This has so far been the most confusing of my submissions. "Geography" and "Shapes" were accepted for publication in the January-March 2014 issue of Sentinel Literary Quarterly (based in the United Kingdom) sometime in November last year. March came and went with no news from the pub. Then, with half the year already gone, the issue's finally out - at least parts of it, based on how the website looks. My poems are supposed to appear only in the print version of the magazine, so here they are.
* * * * *
Tonight, my lover promised we would go places--
edge of the sun or rim of a lunar crater
circle the burst of stars in our patch of sky
hitch a ride on a spinning asteroid
and feel how space invades the distance
straddling two electric bodies.
Here was our house, next to Moscow
and the frost that permeates its empty squares.
Every morning, we woke to bells ringing
from the onion domes of St.
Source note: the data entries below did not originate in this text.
(** On [Ledgers.mixed] the collections of [configmaps] and of
    [helmreleases] are listed, that of [bindings], which has not the verb
    [list], is not, and [apps/myapp] has its entry. *)
Lemma enumeration_order_witness :
  exists g,
    (@run_sweep Demo.externals Ledgers.mixed).1 = Ok g
    /\ discovered (Cluster.sweep_trace Demo.time Ledgers.mixed)
       = [("/api/v1", [Ledgers.bindings; Demo.configmaps]);
          ("/apis/apps/v1", [Demo.helmreleases])]
    /\ listings (Cluster.sweep_trace Demo.time Ledgers.mixed)
       = ["/api/v1/configmaps"; "/apis/apps/v1/helmreleases"]
    /\ exists e,
         locate e = ("/apis/apps/v1/helmreleases", Demo.myapp Demo.suspended_only)
         /\ entry_ok Demo.externals
              (fun current => In current (@readings Demo.externals Ledgers.mixed))
              (Cluster.sweep_trace Demo.time Ledgers.mixed) e.
Proof.
  set (c := Ledgers.mixed).
  set (g := match (@run_sweep Demo.externals c).1 with Ok g => g | Raise _ => getGauges end).
  assert (Hok : (@run_sweep Demo.externals c).1 = Ok g) by (vm_compute; reflexivity).
  exists g. split; [exact Hok|].
  destruct (@enumeration_order Demo.externals c) as (_ & _ & _ & Hended).
  destruct (Hended g (@run_sweep Demo.externals c).2 (@run_sweep_eta Demo.externals c g Hok))
    as (_ & groups & entries & _ & _ & Hlistings & Hlisted & Hentries).
  assert (Hd : discovered (trace (@run_sweep Demo.externals c).2)
               = [("/api/v1", [Ledgers.bindings; Demo.configmaps]);
                  ("/apis/apps/v1", [Demo.helmreleases])])
    by (vm_compute; reflexivity).
  assert (Hl : listed (trace (@run_sweep Demo.externals c).2)
               = [("/apis/apps/v1/helmreleases", Demo.myapp Demo.suspended_only)])
    by (vm_compute; reflexivity).
  split; [exact Hd|]. split.
  - change (Cluster.sweep_trace Demo.time c) with (trace (@run_sweep Demo.externals c).2).
    rewrite Hlistings, Hd. reflexivity.
  - rewrite Hl in Hlisted.
    destruct entries as [|e [|e' entries]];
    [discriminate Hlisted | | discriminate Hlisted].
    exists e. split; [cbn [map] in Hlisted; congruence|]. now inversion Hentries.
Defined.

(** C2 as the specification has it fails on a timestamp with a zone
    designator.  The suspend-until annotation of [apps/myapp] is a valid
    timestamp, years before noon, but [isoparse] reads it as a
    timezone-aware datetime: its comparison with the naive reading of the
    clock raises [TypeError], which ends the sweep before any removal. *)
Lemma zoned_timeout_counterexample :
  let c := Demo.cluster (Demo.suspended_until "2020-01-01T00:00:00Z") Demo.noon in
  isoparse Demo.externals "2020-01-01T00:00:00Z" = Ok (20200101000000%Z, true)
  /\ (20200101000000 <? (Demo.noon 0).1)%Z = true
  /\ datetime_lt Demo.externals (20200101000000%Z, true) (Demo.noon 0)
     = Raise (OtherError "TypeError")
  /\ listed (Cluster.sweep_trace Demo.time c)
     = [("/apis/apps/v1/helmreleases",
         Demo.myapp (Demo.suspended_until "2020-01-01T00:00:00Z"))]
  /\ (Cluster.sweep Demo.time c).1 = Raise (OtherError "TypeError")
  /\ patches (Cluster.sweep_trace Demo.time c) = [].
Proof.
  intros c. split; [reflexivity|]. split; [reflexivity|]. split; [reflexivity|].
  split; [vm_compute; reflexivity|]. split; vm_compute; reflexivity.
Qed.

(** C7 as the specification has it fails on a timestamp with a zone
    designator.  The suspend-until annotation of [apps/myapp] is a valid
    timestamp, years after noon, and there is no suspended-by annotation,
    but the comparison of the timezone-aware datetime with the naive
    reading of the clock raises [TypeError]: the sweep ends there and hands
    out no gauge. *)
Lemma zoned_future_timeout_counterexample :
  let c := Demo.cluster (Demo.suspended_until "2030-01-01T00:00:00Z") Demo.noon in
  isoparse Demo.externals "2030-01-01T00:00:00Z" = Ok (20300101000000%Z, true)
  /\ ((Demo.noon 0).1 <? 20300101000000)%Z = true
  /\ datetime_lt Demo.externals (20300101000000%Z, true) (Demo.noon 0)
     = Raise (OtherError "TypeError")
  /\ listed (Cluster.sweep_trace Demo.time c)
     = [("/apis/apps/v1/helmreleases",
         Demo.myapp (Demo.suspended_until "2030-01-01T00:00:00Z"))]
  /\ (Cluster.sweep Demo.time c).1 = Raise (OtherError "TypeError")
  /\ Demo.samples (Cluster.sweep Demo.time c).1 = None.
Proof.
  intros c.
  assert (Hraise : (Cluster.sweep Demo.time c).1 = Raise (OtherError "TypeError"))
    by (vm_compute; reflexivity).
  split; [reflexivity|]. split; [reflexivity|]. split; [reflexivity|].
  split; [vm_compute; reflexivity|]. split; [exact Hraise|].
  rewrite Hraise. reflexivity.
Qed.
Basil's
sounds we imagined mailed to our window
by melting snow, the hurtling wind.
My lover believed in all things real and imagined,
and I, the rest that hover in between.
In the place where they sell coffins,
I first saw her, looking from beneath one of the cases
the glass reflecting the whites of her eyes
her body, a lazy shadow supine in its polished casing.
I took her, there and then, on a trip around the globe
painting portraits of ruins and walls, hillside
trees, a field of wildflower, mountains.
She devoured the sights, the moving pictures
down to the final shred of celluloid.
Stop-- touch this acre of soft earth.
Here was the place for the invention of promise:
bend of the harsh ray of light
and spark of the first gleam of life.
Notice how everything collapses to its core,
how nothing seems able to withstand
the pull of gravity. This is also a place
for broken things, and for things to be broken.
Shards of glass collect on the bleeding feet,
wounds refusing to close with every washing.
Here was where we landed last night:
not in Zurich or Oslo, balmy Barcelona,
the lofty heights of Denver or swampy New Orleans.
A house of stone and fog, both solid and wisp
like whispers inhabiting the space between our mouths.
Here, our words are nothing but air.
* * * * *
The lemon tree makes a curious shape
in the way it bends to the sky:
stooped, slight dent along the delicate stem
as if praying to heaven or asking
what shape the rain takes
as it plummets in a raging storm.
To be old and still bear fruit-- yellow,
flock of eager schoolchildren
navigating an empty museum at daytime;
sour, the aftertaste of troubled marriages--
is quite enviable. It means the capacity
to create is still intact, like looking beyond
the windowpane and asking the glass
what shape the moon takes at midnight,
hoping to imitate its spectral glow,
the curve where darkness meets the light.
This morning, the lemon tree travelled
one inch farther from its mound of earth,
but also, nearer to when it shall finally stop
trying to be taller than the rest of the garden--
the nonstop pendulum of bamboo stalks,
the rose bushes blossoming in summer--
and learn to let go of the one perfect fruit
hanging from the one perfect branch,
or what is the shape of sadness
trapped in the bubble of trickling tears
when a father's face has turned away
after his daughter's wedding.
Tonight, the lemon tree stands content
with the geometry of its place--
the triangle of leaves moist with dewdrops
the parallel branches bearing weight
of the future fruit, or what shape
the unborn seed takes in its watery womb,
in its nameless state when even strangers
tend to its needs, an old man's need
to see circles and squares take the form
of boisterous grandchildren, like saplings
breaking through the soil for the first time.